Beyond coding to general knowledge work

I've argued this framework is particularly suited to coding agents and legal analysis, but it's not limited to any particular domain. Consider these examples:

  • Academic research: Download papers, extract key findings, maintain a bibliography, write literature reviews
  • Data analysis: Import datasets, run SQL queries, create visualisations, generate reports
  • Project management: Maintain to-do lists, track progress, generate status updates
  • Content creation: Draft documents, manage revisions, organise research materials

The pattern is always the same: turn tasks into structured plans or workflows, use files to maintain state, leverage CLI tools to do some of the heavy lifting, and iterate on the results until the task is complete.5

Embracing tools built for humans

A good principle for automation via LLMs has been to essentially replicate how a human would do the task. The state-of-the-art coding tools follow this principle: they replicate how software engineers read and write code in a feedback loop with tests in a terminal. It's a safe bet because:

  • we know humans can do the task a certain way
  • humans have likely already developed effective workflows
  • there are deep analogies between how humans and LLMs process information

I think this principle has a corollary: we should give LLMs access to the tools that humans find effective for their work, and those certainly include a filesystem, a shell, and command-line tools.

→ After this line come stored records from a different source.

(** * Impulse: the AI orchestration core

    A shallow embedding of the tool registry ([toolSchema.js]), the tool
    executor ([toolExecutor.js]), the JSON memory store ([simpleMemory.js]),
    the SQLite memory store ([aiMemory.js]) and the agent loop ([agent.js]),
    followed by the properties of the orchestration core.

    Conventions of the embedding.
    - JavaScript strings are [string]; the string functions below agree with
      their JavaScript counterparts on ASCII text (code units below 128).
    - JavaScript numbers that the modelled code computes with are integers
      and are carried as [Z].
    - An [async] function is a computation in the monad [M]: it reads the
      environment (what the collaborators and the provider answer), takes
      the world (the state of the executor, the memory store and the agent),
      and either returns a value or throws (a rejected promise), together
      with the world it leaves behind. *)

From Stdlib Require Import ZArith List String Ascii Bool Lia QArith.
From Stdlib Require Import DecimalString.
From Equations Require Import Equations.
From Stdlib Require Import Sorting.Sorted.
Import ListNotations.
Open Scope string_scope.
Open Scope list_scope.
Open Scope Z_scope.

(** ** Text primitives *)

Module Text.

Definition code (c : ascii) : Z := Z.of_nat (nat_of_ascii c).

Definition chr (z : Z) : ascii := ascii_of_nat (Z.to_nat z).

(** [String.prototype.toLowerCase], one code unit. *)
Definition lower_char (c : ascii) : ascii :=
  if (65 <=? code c) && (code c <=? 90) then chr (code c + 32) else c.
(** * gridded: grid-type resolution and attribute discovery

    A shallow embedding of [gridded/gridded.py]: the class [Grid] with its two
    children [Grid_U] (unstructured) and [Grid_S] (structured), the search for
    node / face arrays in a netCDF dataset, the choice of the grid class, grid
    equality and the reconstruction of a grid from a saved dict.

    Python values are modelled as follows.
    - A numpy array is an integer dtype and a shape together with its
      elements in C (row-major) order.  Elements are integers of [Z];
      arithmetic on an array wraps around at the bounds of its dtype.
      Floating point arrays are not part of the model.
    - A dict that is only read and written by key ([init_args], attributes of
      an object) is a [gmap string _]; a dict that is iterated
      ([dataset.variables], [grid_topology]) is an association list in
      insertion order, read by first match.
    - A raised exception is the [Raise] branch of [result].
    The code is read as Python 3 runs it. *)

From Stdlib Require Import ZArith List String Ascii Bool Lia.
From stdpp Require Import base option gmap strings list fin_maps pretty.

Local Open Scope string_scope.
Local Open Scope Z_scope.

#[local] Set Warnings "-clear-no-such-hyp".

(** ** Exceptions and the error monad *)

Inductive exn : Type :=
| ValueError (msg : string)
| KeyError (key : string)
| IndexError (msg : string)
| AttributeError (msg : string)
| TypeError (msg : string)
| IOError (msg : string).

Inductive result (A : Type) : Type :=
| Ok (a : A)
| Raise (e : exn).

Arguments Ok {A} a.
Arguments Raise {A} e.

#[global] Instance result_ret : MRet result := fun _ a => Ok a.

#[global] Instance result_bind : MBind result := fun _ _ k r =>
  match r with
  | Ok a => k a
  | Raise e => Raise e
  end.

(** [try: body except ValueError: handler] *)
Definition try_except_ValueError {A : Type} (body handler : result A) : result A :=
  match body with
  | Raise (ValueError _) => handler
  | other => other
  end.

(** ** numpy arrays *)

(** The integer dtypes of numpy. *)
Inductive np_dtype : Type :=
| int8 | int16 | int32 | int64
| uint8 | uint16 | uint32 | uint64.

Definition dtype_bits (t : np_dtype) : Z :=
  match t with
  | int8 | uint8 => 8
  | int16 | uint16 => 16
  | int32 | uint32 => 32
  | int64 | uint64 => 64
  end.

Definition dtype_signed (t : np_dtype) : bool :=
  match t with
  | int8 | int16 | int32 | int64 => true
  | uint8 | uint16 | uint32 | uint64 => false
  end.

Definition dtype_min (t : np_dtype) : Z :=
  if dtype_signed t then - 2 ^ (dtype_bits t - 1) else 0.

Definition dtype_max (t : np_dtype) : Z :=
  if dtype_signed t then 2 ^ (dtype_bits t - 1) - 1 else 2 ^ dtype_bits t - 1.

(** The value an integer takes when it is stored with dtype [t]: the one
    congruent modulo [2 ^ bits] that lies between [dtype_min] and
    [dtype_max]. *)
Definition wrap (t : np_dtype) (x : Z) : Z :=
  (x - dtype_min t) mod 2 ^ dtype_bits t + dtype_min t.

Record ndarray : Type := mk_ndarray {
  dtype : np_dtype;
  shape : list nat;
  data : list Z
}.

Definition prod_shape (s : list nat) : nat := fold_right Nat.mul 1%nat s.

(** An array holds as many elements as its shape announces. *)
Definition wf_ndarray (a : ndarray) : Prop :=
  length (data a) = prod_shape (shape a).

(** Offset of a multi-index in C order (Horner scheme over the axes). *)
Fixpoint ravel_from (acc : nat) (s idx : list nat) : nat :=
  match s, idx with
  | d :: s', i :: idx' => ravel_from (acc * d + i) s' idx'
  | _, _ => acc
  end.

Definition ravel (s idx : list nat) : nat := ravel_from 0 s idx.

(** Multi-index of an offset in C order. *)
Fixpoint unravel (s : list nat) (k : nat) : list nat :=
  match s with
  | [] => []
  | d :: s' => (k / prod_shape s')%nat :: unravel s' (k mod prod_shape s')%nat
  end.

(** [a[i0, i1, ...]] for an in-range full index. *)
Definition getitem (a : ndarray) (idx : list nat) : Z :=
  nth (ravel (shape a) idx) (data a) 0.

(** [a.T]: the axes are reversed, for any number of dimensions. *)
Definition transpose (a : ndarray) : ndarray :=
  let s' := rev (shape a) in
  {| dtype := dtype a;
     shape := s';
     data := map (fun k => getitem a (rev (unravel s' k)))
                 (seq 0 (prod_shape s')) |}.

(** [a - c], element-wise, for a Python integer [c] that the dtype of [a]
    can hold, as 1 is: the result keeps the dtype and wraps around. *)
Definition sub_scalar (a : ndarray) (c : Z) : ndarray :=
  {| dtype := dtype a; shape := shape a;
     data := map (fun x => wrap (dtype a) (x - c)) (data a) |}.

(** [a.reshape(-1, 2)]: numpy refuses an odd number of elements. *)
Definition reshape_m1_2 (a : ndarray) : result ndarray :=
  let n := length (data a) in
  if (n mod 2 =? 0)%nat
  then Ok {| dtype := dtype a; shape := [(n / 2)%nat; 2%nat]; data := data a |}
  else Raise (ValueError "cannot reshape array into shape (2)").

(** [v[:, c]] of a two-dimensional array [v]. *)
Definition column (v : ndarray) (c : nat) : ndarray :=
  match shape v with
  | [n; m] =>
      {| dtype := dtype v;
         shape := [n];
         data := map (fun i => getitem v [i; c]) (seq 0 n) |}
  | _ => v
  end.

(** [a.shape[0]]: a zero-dimensional array has an empty shape tuple. *)
Definition shape0 (a : ndarray) : result nat :=
  match shape a with
  | d :: _ => Ok d
  | [] => Raise (IndexError "tuple index out of range")
  end.

(** [np.any(s != s2)] for two arrays of the same shape. *)
Definition any_ne (s s2 : ndarray) : bool :=
  existsb (fun p => negb (fst p =? snd p)) (combine (data s) (data s2)).

Definition shape_ne (s s2 : ndarray) : bool :=
  negb (bool_decide (shape s = shape s2)).

(** ** Strings *)

(** [str.lower] on the ASCII letters.  Every grid-type alias below is plain
    lower-case ASCII without the letter k, and no character outside ASCII
    lower-cases to such a letter, so membership of [s.lower()] in the alias
    lists is decided by the ASCII letters of [s] alone. *)
Definition lower_ascii (c : ascii) : ascii :=
  let n := nat_of_ascii c in
  if ((65 <=? n) && (n <=? 90))%nat then ascii_of_nat (n + 32) else c.

Fixpoint lower (s : string) : string :=
  match s with
  | EmptyString => EmptyString
  | String c s' => String (lower_ascii c) (lower s')
  end.

(** [x in names] for a list of strings. *)
Definition str_in (x : string) (names : list string) : bool :=
  existsb (String.eqb x) names.

(** [sub in s] for two strings. *)
Fixpoint contains (sub s : string) : bool :=
  String.prefix sub s ||
  match s with
  | EmptyString => false
  | String _ s' => contains sub s'
  end.

(** ** Python values, dicts and the dataset *)

Inductive pyval : Type :=
| VNone
| VStr (s : string)
| VInt (z : Z)
| VArr (a : ndarray).

(** A dict in insertion order: [k in d], [d.get(k)] and [d[k]]. *)
Fixpoint dict_get {V : Type} (d : list (string * V)) (k : string) : option V :=
  match d with
  | [] => None
  | (k', v) :: d' => if String.eqb k k' then Some v else dict_get d' k
  end.

Definition dict_in {V : Type} (k : string) (d : list (string * V)) : bool :=
  match dict_get d k with Some _ => true | None => false end.

Definition dict_getitem {V : Type} (d : list (string * V)) (k : string) : result V :=
  match dict_get d k with
  | Some v => Ok v
  | None => Raise (KeyError k)
  end.

(** The value under the first of [names] that is a key of [d]. *)
Fixpoint first_present {V : Type} (names : list string) (d : list (string * V))
    : option V :=
  match names with
  | [] => None
  | n :: rest =>
      match dict_get d n with
      | Some v => Some v
      | None => first_present rest d
      end
  end.

(** A pair of names is not complete in [d]. *)
Definition not_both {V : Type} (d : list (string * V)) (n1 n2 : string) : Prop :=
  dict_get d n1 = None \/ dict_get d n2 = None.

The terminal isn't just a tool for programmers — it's a universal workspace. When we give LLMs access to this environment, we're not just enabling them to code better, we're giving them the same fundamental capabilities that have made humans productive at computers: the ability to create, organise, search, transform, and iterate on information.

It's an ideal interface for LLMs: flexible enough to enable long-running workflows, structured enough for models to use reliably, leverages their strengths in coding and text, and builds on decades of human effort to create effective command-line tools.

Vision-oriented computer use will be needed to interact with graphical interfaces, but I think there will always be a place for a text-based interface that allows LLMs to interact with a filesystem and run commands.

You can give this idea a try today in your local environment by asking Claude Code to perform a non-coding task (with a custom system prompt) or by installing a filesystem MCP server.


  1. For a more detailed discussion, see Anthropic's engineering blog.

  2. See the ReAct paper for an academic treatment of this agentic paradigm.

  3. In practice consider using predefined tools like OpenAI's "apply patch" or Anthropic's "text editor" to maximise accuracy for targeted text editing, but it's not strictly necessary.

  4. Compared to MemGPT, which describes a hierarchical memory management system for LLMs inspired by operating systems, the terminal approach described here is much simpler.

  5. If you dismissed Manus when the hype came and went, you might want to revisit it, since it's built on this foundation.